Lunes de cuento




Interrupciones 

Los incesantes golpes la obligaron a despertar. “¿Quién, o qué, poseía la urgencia de ser atendido?”, se preguntó mientras transitaba escaleras abajo ciñendo a su cintura el rosado cinturón del gastado deshabillé. El sonido de sus ligeros piececitos retumbaba en toda la extensión del oscuro hueco de la escalera principal, sólo interrumpido por los azotes que, desde el exterior, un desconocido le propinaba a la enorme puerta de roble oscuro de la suntuosa propiedad del barrio de Barracas.
Mientras se movía fácilmente hacia el recibidor, sus dedos se deslizaban por el suntuoso y añejo barandal, y su mente repasaba con satisfacción su pasado. Poseía una buena vida, un buen matrimonio, una buena carrera de abogada, hermoso ye exitosos hijos ya crecidos; hasta el futuro de sus nietos sería prometedor. No le faltaba nada. Su vida era perfecta tal y como era. Pero ese constante golpeteo en la puerta de entrada interrumpía su perfecta vida.
Por fin llegó. Su delicada mano se extendió hasta posarse en el dorado picaporte de bronce divinamente lustrado. Ella no limpiaba; por supuesto que no. Para eso tenía mucama. Pero esa noche los empleados estaban de franco. 
Ella odiaba los quehaceres de la casa. Y odiaba atender la puerta personalmente. Que quitaba estatus social. Se sentía degradada; como una criada.
Esa noche su marido no despertó y se encontraban solos en la casa. Tenia que abrir, debía atender al huésped aunque pensaran en ella como una sirvienta, una vulgar empleada doméstica.

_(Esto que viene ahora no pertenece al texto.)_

Lemma fan_out_complete_witness :
  exists h l, hs one_client_sent !! 1%nat = Some h /\ got h = l ++ [greeting].
Proof.
  apply (fan_out_complete one_client_sent greeting 1%nat).
  - apply reachable_one_client_sent.
  - reflexivity.
  - exists true. reflexivity.
Defined.

(** ** A closing connection against the fan-out *)

(** X9.  Whenever the coordinator, inside a fan-out, is about to send to a
    client whose handler has taken the [close] case and is sending on
    [s.disconnecting], neither send ever completes: in every later
    state the coordinator is at that same send, the registry is the
    same, and no handler has received anything more. *)
Theorem closing_client_blocks_fan_out (σ σ' : system) (ev : frame)
    (cl : client) (todo : list client) (h : handler) :
  co σ = sending ev (cl :: todo) ->
  hs σ !! cl = Some h ->
  at_ h = send_disconnecting ->
  rtc step σ σ' ->
  co σ' = sending ev (cl :: todo)
  /\ clients (str σ') = clients (str σ)
  /\ forall k hk, hs σ !! k = Some hk ->
       exists hk', hs σ' !! k = Some hk' /\ got hk' = got hk.
Proof.
  intros Hco Hh Hat Hsteps.
  destruct (blocked_forever ev cl todo σ σ') as ((Hco' & _) & Hreg & Hgot);
    [split; eauto|done|done].
Qed.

Inhaló profundo, hasta llenar sus pulmones del húmedo aire primaveral, aquel que se respira en las tibias madrugadas de la florida estación. Y, al tiempo que su mano giraba el mecanismo  que abriría la puerta de entrada, los golpes cesaron casi aal unísono. De inmediato el silencio se esparció por todo el espacio circundante, llenándolo por completo. Las personas apostadas en el pórtico de la casa se miraron absortas.
Ella les habló, pero nadie parecía escucharla. Ninguno parecía siquiera verla. Desesperada ascendió raudamente las escaleras hasta su lecho. Despertaría a su esposo para que la auxiliara.
Horrorizada contempló una habitación vacía, enmohecida y desvencijada.
Tarde reaccionó al darse cuenta que la intrusa en aquel triste caserón de Barracas era ella misma, aferrada a una vida que no pudo ser. Aún hoy los muchachos se animan a golpear la puerta de la vieja casona para comprobar que, 20 minutos luego de la medianoche, el picaporte de aquel derruido portalón gira hasta destrabar el cerrojo e invitarlos a ingresar. Su traslúcida anfitriona,  de deshabillé floreado y cinturón rosa flota, horrorizada, ante sus incrédulos ojos.